#### Dataset extract ####

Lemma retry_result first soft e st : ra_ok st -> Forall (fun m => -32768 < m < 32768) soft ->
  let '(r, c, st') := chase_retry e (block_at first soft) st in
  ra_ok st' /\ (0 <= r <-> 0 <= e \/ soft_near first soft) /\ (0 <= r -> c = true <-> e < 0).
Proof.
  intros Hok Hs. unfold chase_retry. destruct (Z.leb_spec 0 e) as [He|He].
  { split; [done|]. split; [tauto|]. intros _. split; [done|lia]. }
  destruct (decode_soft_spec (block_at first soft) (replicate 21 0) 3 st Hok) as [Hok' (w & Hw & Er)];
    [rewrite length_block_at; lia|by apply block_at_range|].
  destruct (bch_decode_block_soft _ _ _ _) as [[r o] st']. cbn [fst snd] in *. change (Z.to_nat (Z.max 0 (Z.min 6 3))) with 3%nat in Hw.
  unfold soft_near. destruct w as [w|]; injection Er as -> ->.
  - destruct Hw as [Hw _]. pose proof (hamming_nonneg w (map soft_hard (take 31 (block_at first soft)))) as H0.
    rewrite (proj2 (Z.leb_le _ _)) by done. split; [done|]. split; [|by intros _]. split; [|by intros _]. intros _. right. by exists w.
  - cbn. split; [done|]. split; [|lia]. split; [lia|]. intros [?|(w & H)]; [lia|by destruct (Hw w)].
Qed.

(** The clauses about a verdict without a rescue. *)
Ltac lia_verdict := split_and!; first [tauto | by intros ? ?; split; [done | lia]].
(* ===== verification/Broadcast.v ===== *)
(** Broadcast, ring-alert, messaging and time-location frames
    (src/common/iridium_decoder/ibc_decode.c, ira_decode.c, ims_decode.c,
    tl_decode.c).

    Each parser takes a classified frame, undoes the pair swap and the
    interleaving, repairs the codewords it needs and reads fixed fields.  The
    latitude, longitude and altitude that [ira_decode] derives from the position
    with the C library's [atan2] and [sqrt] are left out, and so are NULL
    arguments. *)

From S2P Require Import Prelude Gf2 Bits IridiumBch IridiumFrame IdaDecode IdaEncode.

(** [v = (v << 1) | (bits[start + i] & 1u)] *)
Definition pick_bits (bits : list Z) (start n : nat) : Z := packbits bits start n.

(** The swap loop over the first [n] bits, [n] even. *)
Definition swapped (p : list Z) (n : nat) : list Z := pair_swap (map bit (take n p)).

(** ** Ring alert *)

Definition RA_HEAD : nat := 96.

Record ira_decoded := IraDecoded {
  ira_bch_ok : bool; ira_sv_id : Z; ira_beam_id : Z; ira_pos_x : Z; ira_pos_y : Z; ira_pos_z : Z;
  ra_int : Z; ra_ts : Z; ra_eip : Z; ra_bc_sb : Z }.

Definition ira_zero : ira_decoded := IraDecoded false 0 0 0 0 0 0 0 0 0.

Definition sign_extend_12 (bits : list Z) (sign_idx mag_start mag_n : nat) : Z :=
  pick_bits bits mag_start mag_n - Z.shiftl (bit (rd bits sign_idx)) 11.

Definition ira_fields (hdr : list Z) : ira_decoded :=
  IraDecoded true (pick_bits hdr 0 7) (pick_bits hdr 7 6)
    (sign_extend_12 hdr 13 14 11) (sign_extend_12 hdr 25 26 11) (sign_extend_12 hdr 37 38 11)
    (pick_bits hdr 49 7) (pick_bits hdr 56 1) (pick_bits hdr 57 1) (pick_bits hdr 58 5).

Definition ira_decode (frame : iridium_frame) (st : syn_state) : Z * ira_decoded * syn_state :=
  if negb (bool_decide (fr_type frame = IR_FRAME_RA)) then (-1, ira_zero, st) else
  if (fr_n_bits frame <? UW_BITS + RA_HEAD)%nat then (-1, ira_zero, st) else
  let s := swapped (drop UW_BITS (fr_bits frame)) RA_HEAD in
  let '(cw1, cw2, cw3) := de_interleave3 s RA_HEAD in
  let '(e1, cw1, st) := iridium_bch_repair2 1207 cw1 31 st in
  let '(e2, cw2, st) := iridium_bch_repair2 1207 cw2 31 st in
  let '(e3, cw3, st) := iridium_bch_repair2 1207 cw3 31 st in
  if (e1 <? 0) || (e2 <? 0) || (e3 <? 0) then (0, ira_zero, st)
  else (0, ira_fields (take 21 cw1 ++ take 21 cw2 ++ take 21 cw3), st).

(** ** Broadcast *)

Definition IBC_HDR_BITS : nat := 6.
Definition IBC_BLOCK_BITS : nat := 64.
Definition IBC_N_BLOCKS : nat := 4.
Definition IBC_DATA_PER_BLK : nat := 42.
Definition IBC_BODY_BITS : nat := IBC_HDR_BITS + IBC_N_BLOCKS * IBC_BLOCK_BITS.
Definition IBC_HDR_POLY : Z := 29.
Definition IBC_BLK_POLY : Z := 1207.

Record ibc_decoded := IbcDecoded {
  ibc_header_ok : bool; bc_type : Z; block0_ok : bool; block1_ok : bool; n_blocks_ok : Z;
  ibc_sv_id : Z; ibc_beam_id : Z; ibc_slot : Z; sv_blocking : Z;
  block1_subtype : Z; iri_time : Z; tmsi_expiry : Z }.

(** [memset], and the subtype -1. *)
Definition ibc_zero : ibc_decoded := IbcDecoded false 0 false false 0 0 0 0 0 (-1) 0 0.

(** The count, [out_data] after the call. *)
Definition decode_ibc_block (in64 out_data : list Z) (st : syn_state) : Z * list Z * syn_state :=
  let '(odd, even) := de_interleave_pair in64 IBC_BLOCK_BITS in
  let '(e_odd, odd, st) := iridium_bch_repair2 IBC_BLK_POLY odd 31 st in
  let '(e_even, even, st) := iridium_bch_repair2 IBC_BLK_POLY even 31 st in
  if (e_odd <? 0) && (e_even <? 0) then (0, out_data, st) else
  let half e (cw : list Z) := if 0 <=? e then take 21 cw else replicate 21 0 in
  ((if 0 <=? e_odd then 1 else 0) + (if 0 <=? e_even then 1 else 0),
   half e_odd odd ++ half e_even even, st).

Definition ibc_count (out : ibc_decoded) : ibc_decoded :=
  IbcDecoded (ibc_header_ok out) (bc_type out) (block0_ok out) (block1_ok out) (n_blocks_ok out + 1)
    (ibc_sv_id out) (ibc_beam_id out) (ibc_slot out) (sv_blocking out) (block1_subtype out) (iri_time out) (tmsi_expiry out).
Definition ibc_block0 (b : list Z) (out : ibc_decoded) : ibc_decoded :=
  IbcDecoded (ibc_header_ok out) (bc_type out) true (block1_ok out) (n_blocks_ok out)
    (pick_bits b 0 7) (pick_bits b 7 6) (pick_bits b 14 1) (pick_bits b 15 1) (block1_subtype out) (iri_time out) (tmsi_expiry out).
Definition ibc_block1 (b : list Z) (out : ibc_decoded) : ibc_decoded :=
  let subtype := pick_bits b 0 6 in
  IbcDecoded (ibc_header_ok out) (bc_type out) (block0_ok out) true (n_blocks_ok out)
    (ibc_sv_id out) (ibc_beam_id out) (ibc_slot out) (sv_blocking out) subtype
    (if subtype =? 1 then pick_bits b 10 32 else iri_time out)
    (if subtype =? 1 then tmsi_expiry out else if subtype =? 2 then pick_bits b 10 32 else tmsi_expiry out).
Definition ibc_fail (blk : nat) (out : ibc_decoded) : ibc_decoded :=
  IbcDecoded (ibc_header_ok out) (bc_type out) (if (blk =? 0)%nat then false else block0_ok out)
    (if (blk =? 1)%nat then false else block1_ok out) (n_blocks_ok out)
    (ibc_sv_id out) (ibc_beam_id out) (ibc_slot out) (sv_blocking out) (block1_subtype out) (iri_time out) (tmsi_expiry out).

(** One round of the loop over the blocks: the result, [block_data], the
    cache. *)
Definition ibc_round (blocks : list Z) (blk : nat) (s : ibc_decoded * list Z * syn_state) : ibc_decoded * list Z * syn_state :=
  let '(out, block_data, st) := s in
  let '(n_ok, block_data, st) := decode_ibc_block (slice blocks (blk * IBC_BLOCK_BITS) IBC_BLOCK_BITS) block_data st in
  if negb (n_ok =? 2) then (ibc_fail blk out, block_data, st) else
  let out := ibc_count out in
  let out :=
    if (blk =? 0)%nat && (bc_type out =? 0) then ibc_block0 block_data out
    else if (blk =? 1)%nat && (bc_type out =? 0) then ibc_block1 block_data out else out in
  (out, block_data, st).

####
#### Dataset extract ####

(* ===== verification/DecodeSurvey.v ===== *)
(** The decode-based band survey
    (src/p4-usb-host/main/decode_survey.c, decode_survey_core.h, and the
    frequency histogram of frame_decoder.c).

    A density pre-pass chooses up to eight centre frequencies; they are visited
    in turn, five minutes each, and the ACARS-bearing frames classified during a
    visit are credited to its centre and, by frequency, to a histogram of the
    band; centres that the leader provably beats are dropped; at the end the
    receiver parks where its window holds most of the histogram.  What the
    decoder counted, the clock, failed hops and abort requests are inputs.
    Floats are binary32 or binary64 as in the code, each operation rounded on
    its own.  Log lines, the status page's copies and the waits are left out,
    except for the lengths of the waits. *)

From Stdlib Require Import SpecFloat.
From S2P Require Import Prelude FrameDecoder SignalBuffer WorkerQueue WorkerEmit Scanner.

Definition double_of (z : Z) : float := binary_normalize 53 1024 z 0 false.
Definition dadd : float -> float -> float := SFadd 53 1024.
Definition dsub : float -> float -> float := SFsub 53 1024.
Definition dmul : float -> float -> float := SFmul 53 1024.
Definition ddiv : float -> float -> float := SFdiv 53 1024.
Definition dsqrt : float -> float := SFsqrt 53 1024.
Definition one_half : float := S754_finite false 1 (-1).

####
#### Dataset extract ####

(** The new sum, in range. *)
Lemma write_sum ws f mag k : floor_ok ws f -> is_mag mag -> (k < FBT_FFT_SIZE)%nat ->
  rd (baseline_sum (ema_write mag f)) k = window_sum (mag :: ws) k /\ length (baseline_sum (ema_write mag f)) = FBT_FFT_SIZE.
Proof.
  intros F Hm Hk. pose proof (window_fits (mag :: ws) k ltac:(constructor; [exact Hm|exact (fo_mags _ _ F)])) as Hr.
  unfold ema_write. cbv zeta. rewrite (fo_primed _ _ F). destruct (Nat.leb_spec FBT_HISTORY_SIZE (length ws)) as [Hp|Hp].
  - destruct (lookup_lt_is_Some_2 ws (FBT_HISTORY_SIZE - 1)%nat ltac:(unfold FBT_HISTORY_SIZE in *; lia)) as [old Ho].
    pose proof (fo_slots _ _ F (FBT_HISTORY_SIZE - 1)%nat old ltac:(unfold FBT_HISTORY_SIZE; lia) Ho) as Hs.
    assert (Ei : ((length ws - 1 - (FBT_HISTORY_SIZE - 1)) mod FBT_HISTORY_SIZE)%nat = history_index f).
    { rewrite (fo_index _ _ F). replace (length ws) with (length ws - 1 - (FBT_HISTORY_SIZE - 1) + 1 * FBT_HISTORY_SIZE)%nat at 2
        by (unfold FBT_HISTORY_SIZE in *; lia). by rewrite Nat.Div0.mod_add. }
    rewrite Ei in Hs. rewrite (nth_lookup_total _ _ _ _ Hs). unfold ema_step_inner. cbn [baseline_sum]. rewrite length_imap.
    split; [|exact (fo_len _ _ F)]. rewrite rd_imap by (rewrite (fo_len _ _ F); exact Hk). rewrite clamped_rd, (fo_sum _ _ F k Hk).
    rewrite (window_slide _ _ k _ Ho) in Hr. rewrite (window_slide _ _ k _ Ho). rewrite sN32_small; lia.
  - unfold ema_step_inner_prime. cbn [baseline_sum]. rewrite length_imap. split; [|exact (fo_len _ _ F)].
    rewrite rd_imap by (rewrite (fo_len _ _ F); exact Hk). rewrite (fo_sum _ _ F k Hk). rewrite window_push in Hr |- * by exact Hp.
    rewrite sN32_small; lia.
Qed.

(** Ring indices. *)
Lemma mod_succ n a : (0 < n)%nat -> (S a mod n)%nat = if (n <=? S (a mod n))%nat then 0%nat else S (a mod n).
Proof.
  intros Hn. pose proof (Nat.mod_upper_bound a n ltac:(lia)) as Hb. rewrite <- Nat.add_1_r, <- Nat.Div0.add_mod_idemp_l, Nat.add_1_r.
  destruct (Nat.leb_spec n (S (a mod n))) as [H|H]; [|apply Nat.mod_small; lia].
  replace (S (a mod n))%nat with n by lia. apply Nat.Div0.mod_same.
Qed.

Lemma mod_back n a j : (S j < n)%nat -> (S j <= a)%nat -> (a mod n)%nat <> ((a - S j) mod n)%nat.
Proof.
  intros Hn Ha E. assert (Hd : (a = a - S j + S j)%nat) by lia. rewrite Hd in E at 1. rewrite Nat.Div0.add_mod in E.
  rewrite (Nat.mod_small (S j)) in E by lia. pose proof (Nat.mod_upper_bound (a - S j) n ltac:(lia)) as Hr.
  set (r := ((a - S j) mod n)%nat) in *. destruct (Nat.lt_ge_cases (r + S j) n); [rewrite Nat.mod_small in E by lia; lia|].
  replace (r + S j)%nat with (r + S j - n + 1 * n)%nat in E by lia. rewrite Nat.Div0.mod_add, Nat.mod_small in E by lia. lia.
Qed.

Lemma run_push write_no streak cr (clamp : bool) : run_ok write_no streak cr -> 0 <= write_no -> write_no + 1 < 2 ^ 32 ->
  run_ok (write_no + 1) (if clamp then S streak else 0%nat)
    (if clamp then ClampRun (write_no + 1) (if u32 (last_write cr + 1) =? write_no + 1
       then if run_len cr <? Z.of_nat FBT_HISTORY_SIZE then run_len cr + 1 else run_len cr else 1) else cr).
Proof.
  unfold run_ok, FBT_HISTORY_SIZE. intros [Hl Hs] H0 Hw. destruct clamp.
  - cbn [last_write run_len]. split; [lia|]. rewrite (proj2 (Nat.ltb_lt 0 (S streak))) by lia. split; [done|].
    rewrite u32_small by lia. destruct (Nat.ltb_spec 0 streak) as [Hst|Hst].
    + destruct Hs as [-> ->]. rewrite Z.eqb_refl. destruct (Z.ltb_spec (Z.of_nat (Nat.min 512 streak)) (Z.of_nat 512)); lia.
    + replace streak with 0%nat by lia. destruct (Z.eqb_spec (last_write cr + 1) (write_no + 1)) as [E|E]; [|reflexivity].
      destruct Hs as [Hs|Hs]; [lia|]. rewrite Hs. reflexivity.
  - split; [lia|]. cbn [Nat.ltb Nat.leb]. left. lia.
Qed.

####

▶ [Task description]:
Check each line above for the string "classified" and show the ones that have it.

▶ [Final answer]:
    Each parser takes a classified frame, undoes the pair swap and the
    in turn, five minutes each, and the ACARS-bearing frames classified during a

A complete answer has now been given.